▶ _EXERCISE_: Once the line containing "runHandler deliver reply" is found in the entries below, reproduce it and every line after it, stopping at and including the line containing "intros [= _ _ ->]."; reproduce nothing else, and keep each line exact.

━━━━━ GIVEN RECORDS ━━━━━

(** C10: RFC 7540, 8.1: the frames of a handler that returns, with a serve loop that takes
    them, are interim headers, one final header, the body and at most one header with
    trailers, and END_STREAM is on the last of them and on no other, whatever the handler
    calls and in whatever order. *)
Theorem response_wellformed cs id m w rs :
  runHandler (fun _ => None) (fun _ => None) chan now DetectContentType keys cs (newResponseWriter id m) = (w, rs, false) ->
  response id Interim (frames (rws_sent (rw_rws w))) = Some Ended.
Proof.
  unfold runHandler. destruct (calls _ _ _ _ _ _ cs _) as [[w1 rs1] pan] eqn:E. intros [= <- <- ->].
  assert (Forall (fitting False) cs) as Hf by (apply Forall_forall; intros c _; destruct c; try done; intros []).
  pose proof (calls_underway chan now DetectContentType keys id m False cs _ Hf (new_underway id m False)) as HU.
  rewrite E in HU. cbn [fst] in HU. apply handlerDone_ends with (m := m); [apply HU|]. intros HH.
  assert (holds (Err := serve_error) handlerChunkWriteSize (at_body id m False) [] (rw_rws (newResponseWriter id m)) (rw_bw (newResponseWriter id m))) as H0.
  { split; [done|]. split; [done|]. exists []. split; [|done]. split; [apply new_underway|]. split; [|done].
    unfold isHeadResp in *. by rewrite (rp_method _ _ _ _ _ (proj1 HU)) in HH. }
  apply (calls_holds chan now DetectContentType keys id m False cs [] _ w1 rs1 Hf H0 E).
Qed.

(** C11: when a handler returns, without a panic, and the serve loop takes all that it sends
    (the stream is not reset and the connection lives), the DATA frames of its response, to
    any method but HEAD, carry exactly the bytes that the handler was told it had written.
    If moreover it never sets Content-Length itself, the length that the writer may declare
    is the number of these bytes. *)
Theorem response_body cs id m w rs : m <> str "HEAD" ->
  runHandler (fun _ => None) (fun _ => None) chan now DetectContentType keys cs (newResponseWriter id m) = (w, rs, false) ->
  body_of (frames (rws_sent (rw_rws w))) = written cs rs /\
  (Forall (call_allowed unsized) cs -> forall l, l ∈ lengths (frames (rws_sent (rw_rws w))) -> l = FormatUint (zlen (written cs rs))).
Proof.
  intros Hm. unfold runHandler. destruct (calls _ _ _ _ _ _ cs _) as [[w1 rs1] pan] eqn:E. intros [= <- <- ->].
  set (fits := Forall (call_allowed unsized) cs). assert (Forall (fitting fits) cs) as Hf.
  { apply Forall_forall. intros c Hc. destruct c; try done. intros Hfits. unfold fits in Hfits. rewrite Forall_forall in Hfits. exact (Hfits _ Hc). }
  assert (holds (Err := serve_error) handlerChunkWriteSize (at_body id m fits) [] (rw_rws (newResponseWriter id m)) (rw_bw (newResponseWriter id m))) as H0.
  { split; [done|]. split; [done|]. exists []. split; [|done]. split; [apply new_underway|]. split; [|done]. by apply bool_decide_eq_false_2. }
  pose proof (calls_holds chan now DetectContentType keys id m fits cs [] _ w1 rs1 Hf H0 E) as H1.
  exact (handlerDone_body chan now DetectContentType keys id m fits _ _ H1).
Qed.

(** A handler panics only by itself or with a status code that is not of three digits:
    the buffer's loops end, whatever the serve loop answers. *)
Theorem handler_panics_itself (deliver reply : nat -> option serve_error) cs id m w rs :
  runHandler deliver reply chan now DetectContentType keys cs (newResponseWriter id m) = (w, rs, true) ->
  exists c, c ∈ cs /\ invalid_code c = true.
Proof.
  unfold runHandler. destruct (calls _ _ _ _ _ _ cs _) as [[w1 rs1] pan] eqn:E. intros [= _ _ ->].
  exact (calls_total deliver reply chan now DetectContentType keys cs (newResponseWriter id m) w1 rs1 ltac:(done) E).
Qed.
End claims.

(** ** Runs *)
Definition header_keys (h : header) : list bytes := map fst (map_to_list h).

Abbreviation sample_run cs m :=
  (runHandler (fun _ => None) (fun _ => None) (fun n => n) (str "Thu, 01 Jan 1970 00:00:00 GMT") (fun _ => str "text/plain") header_keys cs (newResponseWriter 3 m)).

(** An interim header, a body of more than a buffer, and a trailer. *)
Definition sample_handler : list handler_call := [
  SetHeader {[str "Trailer" := [str "X-Sum"]; str "X-Color" := [str "blue"]]}; CallWriteHeader 103; CallWrite (str "hello, "); CallFlush;
  CallWriteString (repeat 120 5000); SetHeader {[str "Trailer" := [str "X-Sum"]; str "X-Sum" := [str "42"]]}; CallWriteHeader 200].

(** All of the body in the buffer. *)
Definition small_handler : list handler_call := [
  SetHeader {[str "X-Color" := [str "blue"]]}; CallWrite (str "hello, "); CallWriteString (str "world")].

Lemma response_wellformed_witness : exists w rs, sample_run sample_handler (str "GET") = (w, rs, false) /\
  length (rws_sent (rw_rws w)) = 6%nat /\ response 3 Interim (frames (rws_sent (rw_rws w))) = Some Ended.
Proof.
  assert (length (rws_sent (rw_rws (sample_run sample_handler (str "GET")).1.1)) = 6%nat) as Hl by (vm_compute; reflexivity).
  assert ((sample_run sample_handler (str "GET")).2 = false) as Hb by (vm_compute; reflexivity).
  destruct (sample_run sample_handler (str "GET")) as [[w rs] b] eqn:E. cbn [snd] in Hb. subst b. exists w, rs.
  split; [reflexivity|]. split; [exact Hl|]. exact (response_wellformed _ _ _ _ sample_handler 3 (str "GET") w rs E).
Defined.

Lemma response_body_witness : exists w rs, sample_run small_handler (str "GET") = (w, rs, false) /\
  written small_handler rs = str "hello, world" /\ body_of (frames (rws_sent (rw_rws w))) = str "hello, world" /\
  str "12" ∈ lengths (frames (rws_sent (rw_rws w))) /\ FormatUint (zlen (written small_handler rs)) = str "12".
Proof.
  assert (lengths (frames (rws_sent (rw_rws (sample_run small_handler (str "GET")).1.1))) = [str "12"]) as Hl by (vm_compute; reflexivity).
  assert (written small_handler (sample_run small_handler (str "GET")).1.2 = str "hello, world") as Hw by (vm_compute; reflexivity).
  assert ((sample_run small_handler (str "GET")).2 = false) as Hb by (vm_compute; reflexivity).
  destruct (sample_run small_handler (str "GET")) as [[w rs] b] eqn:E. cbn [fst snd] in Hb, Hl, Hw. subst b. exists w, rs.
  destruct (response_body _ _ _ _ small_handler 3 (str "GET") w rs ltac:(discriminate) E) as [H1 H2].
  assert (str "12" ∈ lengths (frames (rws_sent (rw_rws w)))) as Hin by (rewrite Hl; left).
  split; [reflexivity|]. split; [exact Hw|]. split; [rewrite <- Hw; exact H1|]. split; [exact Hin|].
  symmetry. apply H2; [|exact Hin]. repeat constructor.
Defined.

Lemma handler_panics_itself_witness : exists w rs, sample_run [CallWriteHeader 1000] (str "HEAD") = (w, rs, true) /\
  exists c, c ∈ [CallWriteHeader 1000] /\ invalid_code c = true.
Proof.
  destruct (sample_run [CallWriteHeader 1000] (str "HEAD")) as [[w rs] b] eqn:E.
  assert (b = true) as -> by (pose proof (f_equal snd E) as H; vm_compute in H; exact (eq_sym H)).
  exists w, rs. split; [reflexivity|]. exact (handler_panics_itself _ _ _ _ _ _ [CallWriteHeader 1000] 3 (str "HEAD") w rs E).
Defined.

(** The handler of stream 3, with a serve loop that is gone after its second frame. *)
Lemma handler_requests_ok_witness : exists sc c, random_run busy_run = Ret (sc, c) /\
  forall wr, wr ∈ rws_sent (rw_rws (runHandler (fun n => if (n <? 2)%nat then None else Some errClientDisconnected) (fun _ => None)
    (fun n => n) [] (fun _ => []) header_keys sample_handler (newResponseWriter 3 (str "GET"))).1.1) -> event_ok (FromHandler wr) sc = true.
Proof.
  destruct (run_check (random_run busy_run) (fun sc => bool_decide (3 ∈ handler_ids sc))) as (sc & c & E & H%bool_decide_eq_true);
    [vm_compute; reflexivity|]. exists sc, c. split; [exact E|]. intros wr Hin.
  exact (handler_requests_ok _ _ _ _ _ _ sample_handler 3 (str "GET") sc wr Hin H).
Defined.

━━━━━

▶ _EXERCISE ANSWER_:
  runHandler deliver reply chan now DetectContentType keys cs (newResponseWriter id m) = (w, rs, true) ->
  exists c, c ∈ cs /\ invalid_code c = true.
Proof.
  unfold runHandler. destruct (calls _ _ _ _ _ _ cs _) as [[w1 rs1] pan] eqn:E. intros [= _ _ ->].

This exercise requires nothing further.